Rectified Flow: Straightening Paths Toward 1-Step Generation

Flow Matching still too slow? Reflow straightens trajectories to enable 1-step generation.

TL;DR

Rectified Flow: Iteratively "straightens" Flow Matching trajectories
Reflow: Generate (noise, data) pairs with learned model, then retrain on straight-line paths
Key Benefit: More reflow iterations → straighter paths → eventually 1-step generation
Real Applications: Stable Diffusion 3 and FLUX are built on Rectified Flow

1. Why Flow Matching Alone Isn't Enough

Flow Matching generates samples in far fewer steps (10-50) than DDPM. But limitations remain.

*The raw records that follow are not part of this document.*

Definition gpt_crc32_bit (crc : Z) : Z :=
  if Z.land crc 1 !=? 0 then Z.lxor (Z.shiftr crc 1) 0xedb88320 else Z.shiftr crc 1.

Definition gpt_crc32_byte (crc x : Z) : Z := Nat.iter 8 gpt_crc32_bit (Z.lxor crc x).

Definition gpt_crc32 (b : bytes) : Z := u32 (Z.lnot (fold_left gpt_crc32_byte b 0xffffffff)).

Definition gpt_header_crc32 (header : bytes) (header_bytes : Z) : Z :=
  u32 (Z.lnot (fold_left (fun crc index =>
    let value := if (16 <=? index) && (index <? 20) then 0 else byte_at header index in
    gpt_crc32_byte crc value) (upto header_bytes) 0xffffffff)).

Definition gpt_guid_is_zero (guid : bytes) : bool := fold_left Z.lor (slice 0 16 guid) 0 =? 0.

Definition gpt_ranges_overlap (first_a last_a first_b last_b : Z) : bool :=
  (first_a <=? last_b) && (first_b <=? last_a).

Definition gpt_validate_protective_mbr (mbr : bytes) : bool :=
  if load_u16 mbr 510 !=? 0xaa55 then false
  else
    match foldE (fun protective_entries index =>
             let entry := 446 + index * 16 in
             if byte_at mbr (entry + 4) =? 0xee then
               if (load_u32 mbr (entry + 8) !=? 1) || (load_u32 mbr (entry + 12) =? 0) then inl tt
               else inr (protective_entries + 1)
             else if byte_at mbr (entry + 4) !=? 0 then inl tt
             else inr protective_entries) (upto 4) 0 with
    | inl _ => false
    | inr protective_entries => protective_entries =? 1
    end.

Definition gpt_copy_partition (entry : bytes) (entry_index : Z) : RibonGptPartition := {|
  partition_type_guid := slice 0 16 entry;
  partition_unique_guid := slice 16 16 entry;
  partition_first_lba := load_u64 entry 32;
  partition_last_lba := load_u64 entry 40;
  partition_attributes := load_u64 entry 48;
  partition_entry_index := entry_index;
|}.
Lemma open_component_spec b c count component : data_cluster v c ->
  triple (ready b) (open_component v s c count component)
    (fun e m => ready b m /\ count <= RIBON_FAT32_MAX_PATH_COMPONENTS /\
       exists base extension, short_parts component base extension /\ directory_finds c (short_form base extension) e)
    (fun _ => refused (forall base extension e, count <= RIBON_FAT32_MAX_PATH_COMPONENTS ->
       short_parts component base extension -> ~ directory_finds c (short_form base extension) e)).
Proof.
  intros Hc m H0. assert (Hst : steady (media_world m)) by apply H0. unfold open_component, leave_if.
  destruct (_ || _) eqn:G.
  { split; [done|]. intros _ base extension e Hcount (Hp & Hb & _). apply orb_true_iff in G as [G|G]; bool_to_prop; [|lia].
    destruct component; [|rewrite len_cons in G; pose proof (len_nonneg component); lia].
    destruct Hp as [[<- _]|E]; [cbn in Hb; lia|by apply app_cons_not_nil in E]. }
  bool_to_prop. unfold mbind, M_bind. cbn -[fat32_find_directory_entry].
  destruct (fat32_make_short_name component) as [name|] eqn:En.
  - assert (En' := En). apply make_short_name_exact in En as (base & extension & Hp & ->).
    pose proof (find_in_chain_spec b _ (Z.to_nat (volume_cluster_count v)) c Hc (short_form_length _ _ _ Hp) m H0) as Hf.
    unfold fat32_find_directory_entry. destruct (find_in_chain _ _ _ _ _ m) as [m1 [st|e]].
    + destruct Hf as [Hst1 Hf]. split; [done|]. intros Ha base' extension' e _ Hp'.
      assert (Some (short_form base' extension') = Some (short_form base extension)) as [= ->]; [|by apply Hf].
      rewrite <- En'. symmetry. apply make_short_name_exact. eauto.
    + destruct Hf as [R1 Hf]. split; [done|]. split; [done|]. eauto.
  - split; [done|]. intros _ base extension e _ Hp.
    by rewrite (proj2 (make_short_name_exact component (short_form base extension))) in En by eauto.
Qed.
Lemma snp_receive_lossless file bs maximum capacity client port (n : nat) : 512 <= bs <= 1468 -> word 64 maximum ->
  octets file -> 0 < len file <= maximum -> maximum <= capacity -> block_total file bs <= 65534 -> port <> 0 -> port <> client ->
  forall g buffer sp, underway file bs maximum g -> guard_complete g = 0 ->
  guard_expected_block g + Z.of_nat n = block_total file bs + 1 -> 0 <= guard_packet_count g ->
  guard_packet_count g + Z.of_nat n <= 65535 -> sp = 0 \/ sp = port ->
  fst (snp_receive_loop capacity client g sp buffer (lossless file bs port (guard_expected_block g) (Z.of_nat n))) =
    SnpReceived (len file).
Proof.
  intros Hbs Hm Hoct Hfit Hcap Htotal Hp1 Hp2. induction n as [|n IH]; intros g buffer sp U Hc He Hn1 Hn2 Hsp.
  { destruct (underway_complete _ _ _ _ U) as [[_ ?]|[? _]]; lia. }
  unfold lossless. rewrite seqZ_cons by lia. cbn [fmap list_fmap].
  destruct (snp_receive_next file bs maximum capacity client port g buffer sp
    ((fun k => Datagram (data_packet file bs k) port NETWORK_OK) <$> seqZ (Z.succ (guard_expected_block g)) (Z.pred (Z.of_nat (S n)))))
    as (g' & buffer' & U' & E1 & E2 & ->); try done; try lia.
  destruct (Z.eqb_spec (guard_complete g') 0) as [Hc'|]; [|done].
  replace (Z.succ (guard_expected_block g)) with (guard_expected_block g') by lia.
  replace (Z.pred (Z.of_nat (S n))) with (Z.of_nat n) by lia. apply IH; try done; try lia.
Qed.

(** The blocks of a file that fits are received, from a guard before the first block. *)
Lemma lossless_received file bs maximum capacity client port sp buffer g : 512 <= bs <= 1468 -> word 64 maximum ->
  maximum < (UINT16_MAX - 1) * bs -> octets file -> 0 < len file <= maximum -> maximum <= capacity -> port <> 0 -> port <> client ->
  fresh_guard bs maximum g -> guard_packet_count g <= 1 -> sp = 0 \/ sp = port ->
  snp_receive_loop capacity client g sp buffer (lossless file bs port 1 (block_total file bs)) =
    (SnpReceived (len file), store buffer 0 file).
Proof.
  intros Hbs Hm Hmax Hoct Hlen Hcap Hp1 Hp2 Hg Hcount Hsp.
  assert (Hdiv : len file / bs < 65534) by (apply Z.div_lt_upper_bound; unfold UINT16_MAX in Hmax; lia).
  pose proof (Z.div_pos (len file) bs ltac:(lia) ltac:(lia)) as Hdiv0.
  assert (Hg0 := Hg). destruct Hg0 as (_ & _ & _ & F4 & F5 & F6 & _ & F8). assert (Hm' := Hm). rewrite word64 in Hm'.
  apply (fresh_underway file) in Hg; [|lia..].
  pose proof (snp_receive_lossless file bs maximum capacity client port (Z.to_nat (block_total file bs)) Hbs Hm Hoct Hlen
    Hcap ltac:(unfold block_total; lia) Hp1 Hp2 g buffer sp Hg F6) as Hl.
  rewrite Z2Nat.id, F4 in Hl by (unfold block_total; lia).
  specialize (Hl ltac:(lia) ltac:(lia) ltac:(unfold block_total; lia) Hsp).
  assert (Hall : Forall (event_honest file bs) (lossless file bs port 1 (block_total file bs))).
  { apply Forall_fmap, Forall_forall. intros k Hk. apply elem_of_seqZ in Hk. unfold block_total in Hk.
    assert (word 16 k) by (rewrite word16; unfold UINT16_MAX; lia). cbn.
    split; [by apply data_packet_typed|]. apply data_packet_honest; [done|]. unfold block_total. lia. }
  pose proof (snp_receive_spec file bs maximum capacity client _ Hbs Hm Hall buffer g sp Hg) as Hspec.
  rewrite F5 in Hspec. change (store buffer 0 (slice 0 0 file)) with buffer in Hspec.
  destruct (snp_receive_loop _ _ _ _ _ _) as [o buffer']. cbn in Hl. subst o. destruct Hspec as [_ Hspec].
  by destruct (Hspec _ eq_refl) as [_ ->].
Qed.
(* ===== verification/SnpTransport.v ===== *)
(** * The simple network transport ([src/environments/uefi-app/recovery_network.c])

    A minimal stack over a firmware network driver: ARP for the address of the server, UDP in
    IPv4 frames, and the TFTP client of a recovery.  The driver is an argument: what
    [Transmit], [GetStatus], [Receive] and [Stall] do to a world [W] of which nothing is
    known.  The state is the world with the fields of the context that change, the remaining
    ticks of the deadline and the caller's buffer. *)

From Stdlib Require Import String.
From S2P Require Import Prelude.
From S2P Require Import Effects.
From S2P Require Import Buffer.
From S2P Require Import Wire.
From S2P Require Import CString.
From S2P Require Import ServiceDirectory.
From S2P Require Import PayloadImage.
From S2P Require Import Tftp.
From S2P Require Import RecoveryNetwork.

Definition RIBON_UEFI_SNP_FRAME_CAPACITY : Z := 1536.
Definition RIBON_ETHERNET_HEADER_SIZE : Z := 14.
Definition RIBON_IPV4_HEADER_SIZE : Z := 20.
Definition RIBON_UDP_HEADER_SIZE : Z := 8.

(** The UEFI status codes of a 64-bit platform. *)
Definition EFI_SUCCESS : Z := 0.
Definition efi_error_code (n : Z) : Z := 2 ^ 63 + n.
Definition EFI_UNSUPPORTED : Z := efi_error_code 3.
Definition EFI_BAD_BUFFER_SIZE : Z := efi_error_code 4.
Definition EFI_BUFFER_TOO_SMALL : Z := efi_error_code 5.
Definition EFI_NOT_READY : Z := efi_error_code 6.
Definition EFI_NO_RESPONSE : Z := efi_error_code 16.
Definition EFI_TIMEOUT : Z := efi_error_code 18.
Definition EFI_ERROR (status : Z) : bool := 2 ^ 63 <=? status.

Definition fetch_status (status : Z) : Z :=
  if (status =? EFI_TIMEOUT) || (status =? EFI_NO_RESPONSE) || (status =? EFI_NOT_READY) then NETWORK_TIMEOUT
  else if (status =? EFI_BUFFER_TOO_SMALL) || (status =? EFI_BAD_BUFFER_SIZE) then NETWORK_CAPACITY
  else if status =? EFI_UNSUPPORTED then NETWORK_UNSUPPORTED
  else NETWORK_IO.

(** ** Frames *)

(** [store_be16(bytes + o, value)] *)
Definition store_be16 (b : bytes) (o value : Z) : bytes := store b o [u8 (Z.shiftr value 8); u8 value].

Definition fold_carry (sum : Z) : Z := Z.land sum 0xffff + Z.shiftr sum 16.

(** [while ((sum >> 16) != 0) sum = fold(sum)], for at most [fuel] turns *)
Fixpoint fold_carries (fuel : nat) (sum : Z) : Z :=
  match fuel with
  | O => sum
  | S fuel => if Z.shiftr sum 16 !=? 0 then fold_carries fuel (fold_carry sum) else sum
  end.

Definition ipv4_checksum (b : bytes) : Z :=
  let sum := fold_left (fun sum index => fold_carry (u32 (sum + load_be16 b (2 * index)))) (upto (len b / 2)) 0 in
  let sum := if Z.land (len b) 1 !=? 0 then u32 (sum + Z.shiftl (byte_at b (len b - 1)) 8) else sum in
  u16 (Z.lnot (fold_carries 32 sum)).

(** The addresses of one end: its own and the one of its peer. *)
Record Endpoint := mkEndpoint {
  local_mac : bytes;
  peer_mac : bytes;
  local_ipv4 : bytes;
  peer_ipv4 : bytes;
}.

Definition build_ethernet_header (frame source destination : bytes) (ether_type : Z) : bytes :=
  store_be16 (store (store frame 0 (slice 0 6 destination)) 6 (slice 0 6 source)) 12 ether_type.
Lemma scanBots_hit (bots : list string) (c b : string) (idx : nat) :
  firstHit bots c = Some (b, idx) ->
  idx + len b <= len c ->
  scanBots bots c =
    Ok (b, versionFrom (drop idx c), take (len b) (drop idx c)).
Proof.
  induction bots as [|b0 rest IH]; [discriminate|].
  cbn [firstHit scanBots].
  destruct (strings.Index (strings.ToLower c) (strings.ToLower b0)) as [i|].
  - intros [= -> ->] Hin.
    destruct (slice_in_range c idx (len b) Hin) as [-> ->].
    cbn [bind]. now rewrite SplitN2_version.
  - exact IH.
Qed.

Lemma scanBots_miss (bots : list string) (c : string) :
  firstHit bots c = None -> scanBots bots c = Ok ("", "", "").
Proof.
  induction bots as [|b0 rest IH]; [reflexivity|].
  cbn [firstHit scanBots].
  destruct (strings.Index (strings.ToLower c) (strings.ToLower b0));
    [discriminate | exact IH].
Qed.

(** On ASCII text the index found in the lower-cased field is an index of
    the field itself. *)
Lemma hit_in_range (c b : string) (idx : nat) :
  strings.isASCII c = true -> strings.isASCII b = true ->
  strings.Index (strings.ToLower c) (strings.ToLower b) = Some idx ->
  idx + len b <= len c.
Proof.
  intros Hc Hb H. apply Index_Some in H as [_ H].
  now rewrite (len_ToLower_ASCII _ Hc), (len_ToLower_ASCII _ Hb) in H.
Qed.

Lemma firstHit_in_range (bots : list string) (c b : string) (idx : nat) :
  strings.isASCII c = true ->
  Forall (fun b' => strings.isASCII b' = true) bots ->
  firstHit bots c = Some (b, idx) ->
  idx + len b <= len c.
Proof.
  intros Hc Hbots. induction Hbots as [|b0 rest Hb0 _ IH]; [discriminate|].
  cbn [firstHit].
  destruct (strings.Index (strings.ToLower c) (strings.ToLower b0)) eqn:E.
  - intros [= <- <-]. exact (hit_in_range _ _ _ Hc Hb0 E).
  - exact IH.
Qed.

Lemma take_nonempty (n : nat) (s : string) :
  0 < n -> 0 < len s -> take n s <> "".
Proof. destruct n, s; simpl; intros; try lia; discriminate. Qed.

(** For an ASCII field and ASCII identifiers the code's scan, which
    lower-cases with [strings.ToLower], is the scan with ASCII lower-casing. *)
Lemma firstHit_asciiHit (bots : list string) (c : string) :
  strings.isASCII c = true ->
  Forall (fun b => strings.isASCII b = true) bots ->
  firstHit bots c = asciiHit bots c.
Proof.
  intros Hc Hbots. induction Hbots as [|b0 rest Hb0 _ IH]; [reflexivity|].
  cbn [firstHit asciiHit].
  rewrite (ToLower_ASCII _ Hc), (ToLower_ASCII _ Hb0), IH. reflexivity.
Qed.

(** C3 (amended): for an ASCII comment field [c] and ASCII identifiers, when
    the scan of the identifiers, in list order, stops at the first one whose
    ASCII-lower-cased form occurs in the ASCII-lower-cased [c], and that
    identifier [b] is not empty, the name is the text of [c] at the found
    position [idx] of the identifier's length, and the version is extracted
    from the text of [c] that starts at [idx], the match included: split on
    the first slash and, when there is a second part, cut at its first space
    or semicolon, else empty.  When the matched text has no slash this is
    the version extracted from the text after the match.  The identifier
    "gptbot" against "GPTBot/1.1" gives the name "GPTBot" and the version
    "1.1"; "xbot" against "xbot/1.2.3;foo" gives the version "1.2.3". *)
Theorem C3_positional_match (c : string) :
  (forall b idx,
     strings.isASCII c = true ->
     Forall (fun b' => strings.isASCII b' = true) badBotsList ->
     asciiHit badBotsList c = Some (b, idx) ->
     b <> "" ->
     matchField badBotsList c =
       Ok (Some (take (len b) (drop idx c), versionFrom (drop idx c))) /\
     (strings.Contains (take (len b) (drop idx c)) "/" = false ->
      versionFrom (drop idx c) = versionFrom (drop (idx + len b) c))) /\
  matchField ["gptbot"] "GPTBot/1.1" = Ok (Some ("GPTBot", "1.1")) /\
  matchField ["xbot"] "xbot/1.2.3;foo" = Ok (Some ("xbot", "1.2.3")).
Proof.
  split; [|split; reflexivity].
  intros b idx Hc Hbots Hhit Hb.
  rewrite <- (firstHit_asciiHit _ _ Hc Hbots) in Hhit.
  pose proof (firstHit_in_range _ _ _ _ Hc Hbots Hhit) as Hin.
  split.
  - unfold matchField, LoadBadBotsYAML.
    rewrite (scanBots_hit _ _ _ _ Hhit Hin). cbn [bind].
    destruct (String.eqb_spec b ""); [contradiction|]. cbn [negb].
    destruct (String.eqb_spec (take (len b) (drop idx c)) "") as [E|]; [|reflexivity].
    exfalso. revert E. apply take_nonempty.
    + destruct b; [contradiction | simpl; lia].
    + rewrite len_drop. destruct b; [contradiction | simpl in *; lia].
  - intros Hno. apply Contains_slash in Hno.
    unfold versionFrom.
    rewrite <- (take_drop (len b) (drop idx c)) at 1.
    now rewrite (afterFirst_skip _ _ Hno), drop_drop.
Qed.

(** Beyond ASCII the amended statement promises nothing.  Where Go's
    lower-casing lengthens the text, as it does for U+023A, the position
    found in the lower-cased field is no position of the field: with the
    identifier "bot" the field [strokeField] of 7 bytes is sliced at [6:9]. *)
Lemma matchField_beyond_ascii :
  mapToLower strokeField = strokeFieldLower ->
  matchField ["bot"] strokeField = Panic.
Proof.
  intros H. unfold matchField, LoadBadBotsYAML. cbn [scanBots].
  unfold strings.ToLower at 1. cbn [strings.isASCII strokeField].
  replace (strings.isASCIIByte "200") with false by reflexivity.
  cbn [andb]. fold strokeField. rewrite H. reflexivity.
Qed.

(** An empty identifier stops the scan and leaves the field without a match. *)
Lemma matchField_empty_identifier (c : string) (idx : nat) :
  firstHit badBotsList c = Some ("", idx) ->
  idx <= len c ->
  matchField badBotsList c = Ok None.
Proof.
  intros Hhit Hin. unfold matchField, LoadBadBotsYAML.
  rewrite (scanBots_hit _ _ _ _ Hhit); [reflexivity | simpl; lia].
Qed.

Lemma matchField_miss (c : string) :
  firstHit badBotsList c = None -> matchField badBotsList c = Ok None.
Proof.
  intros H. unfold matchField, LoadBadBotsYAML.
  now rewrite (scanBots_miss _ _ H).
Qed.

(** C10: for an ASCII field and ASCII identifiers, the index found in the
    lower-cased field, taken with the identifier's length, lies within the
    original field: both slices of the extraction succeed, and the scan of
    the field does not panic. *)
Theorem C10_slice_in_bounds (c : string) :
  strings.isASCII c = true ->
  Forall (fun b => strings.isASCII b = true) badBotsList ->
  (forall b idx,
     In b badBotsList ->
     strings.Index (strings.ToLower c) (strings.ToLower b) = Some idx ->
     idx + len b <= len c /\
     slice c idx (idx + len b) = Ok (take (len b) (drop idx c)) /\
     sliceFrom c idx = Ok (drop idx c)) /\
  (exists r, scanBots badBotsList c = Ok r) /\
  (exists r, matchField badBotsList c = Ok r).
Proof.
  intros Hc Hbots. split; [|split].
  - intros b idx Hb Hidx.
    assert (Hin : idx + len b <= len c).
    { rewrite Forall_forall in Hbots.
      exact (hit_in_range _ _ _ Hc (Hbots b Hb) Hidx). }
    split; [exact Hin | now apply slice_in_range].
  - destruct (firstHit badBotsList c) as [[b idx]|] eqn:E.
    + rewrite (scanBots_hit _ _ _ _ E (firstHit_in_range _ _ _ _ Hc Hbots E)).
      eauto.
    + rewrite (scanBots_miss _ _ E). eauto.
  - unfold matchField, LoadBadBotsYAML.
    destruct (firstHit badBotsList c) as [[b idx]|] eqn:E.
    + rewrite (scanBots_hit _ _ _ _ E (firstHit_in_range _ _ _ _ Hc Hbots E)).
      cbn [bind]. destruct (negb (String.eqb b "")); eauto.
    + rewrite (scanBots_miss _ _ E). cbn. eauto.
Qed.


(** *** setSimple *)

(** C8: [setSimple] sets the browser name and version to its arguments,
    empties engine, engine version, os and localization, and sets the bot
    flag; it empties [mozilla] when the flag is false and keeps it when the
    flag is true; [ua], [platform] and [undecided] keep their values. *)
Theorem C8_setSimple_fields (name version : string) (b : bool) (p : UserAgent) :
  let p' := setSimple name version b p in
  Name (browser p') = name /\
  Version (browser p') = version /\
  Engine (browser p') = "" /\
  EngineVersion (browser p') = "" /\
  os p' = "" /\
  localization p' = "" /\
  bot p' = b /\
  mozilla p' = (if b then mozilla p else "") /\
  ua p' = ua p /\
  platform p' = platform p /\
  undecided p' = undecided p.
Proof. destruct b; cbn; repeat split. Qed.

(** C9: [setSimple] twice with the same arguments is [setSimple] once. *)
Theorem C9_setSimple_idempotent (name version : string) (b : bool)
  (p : UserAgent) :
  setSimple name version b (setSimple name version b p) =
  setSimple name version b p.
Proof. destruct b; reflexivity. Qed.

(** *** checkBot *)

Lemma checkSections_true (p p' : UserAgent) (sections : list section) :
  checkSections badBotsList p sections = Ok (true, p') ->
  exists name version, p' = setSimple name version true p.
Proof.
  induction sections as [|v rest IH]; cbn [checkSections]; [discriminate|].
  destruct (scanComments badBotsList (comment v)) as [[[n ver]|]|]; cbn [bind];
    [intros [= <-]; eauto | | discriminate].
  destruct (getFromSite (comment v)) as [site|]; cbn [bind]; [|discriminate].
  destruct (negb (String.eqb site "")).
  - destruct (strings.SplitN2 site "/") as [|r0 [|r1 [|r2 l]]];
      try discriminate; intros [= <-]; eauto.
  - destruct (isKnownBadBot badBotsList (name v)); [intros [= <-]; eauto|].
    exact IH.
Qed.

Flow Matching's Limitation

The target velocity field in Flow Matching is:

$$v_t(x_t | x_0, z) = z - x_0$$

Theoretically constant, but in practice we learn the marginal velocity field:

$$v_t(x_t) = \mathbb{E}_{x_0, z | x_t}[z - x_0]$$

The problem: different $(x_0, z)$ pairs can pass through the same $x_t$. When these trajectories cross, the learned velocity becomes their average, resulting in curved paths.

The Crossing Problem

Given two data points $x_0^{(1)}, x_0^{(2)}$ and two noise samples $z^{(1)}, z^{(2)}$:

$$x_t^{(1)} = (1-t)x_0^{(1)} + tz^{(1)}$$

$$x_t^{(2)} = (1-t)x_0^{(2)} + tz^{(2)}$$

If $x_t^{(1)} = x_t^{(2)}$ at some $t$, the network predicts the average of both directions. This increases transport cost and requires more sampling steps.

2. The Core Idea of Rectified Flow

Rectified Flow is simple but powerful:

**"Generate (z, x₀) pairs using the learned flow, then retrain on straight-line paths between them—this straightens the trajectories"**

The Reflow Procedure

Initial Flow Matching: Train base model $v_{\theta_0}$ on random $(x_0, z)$ pairs
Generate Coupling: Use trained model to generate data $\hat{x}_0$ from noise $z$

- Now $(z, \hat{x}_0)$ are pairs actually connected by the flow

Reflow Training: Train new model $v_{\theta_1}$ on straight-line paths between $(z, \hat{x}_0)$
Iterate: Repeat steps 2-3 for increasingly straight paths

Mathematical Formulation

Let $\pi_k$ denote the coupling after $k$ reflows:

$$\mathcal{L}_{\text{reflow}}^{(k)} = \mathbb{E}_{(x_0, z) \sim \pi_k, t} \left[ \| (z - x_0) - v_{\theta}(x_t, t) \|^2 \right]$$

where $x_t = (1-t)x_0 + tz$ and $\pi_k$ is the coupling generated by the $k$-th model.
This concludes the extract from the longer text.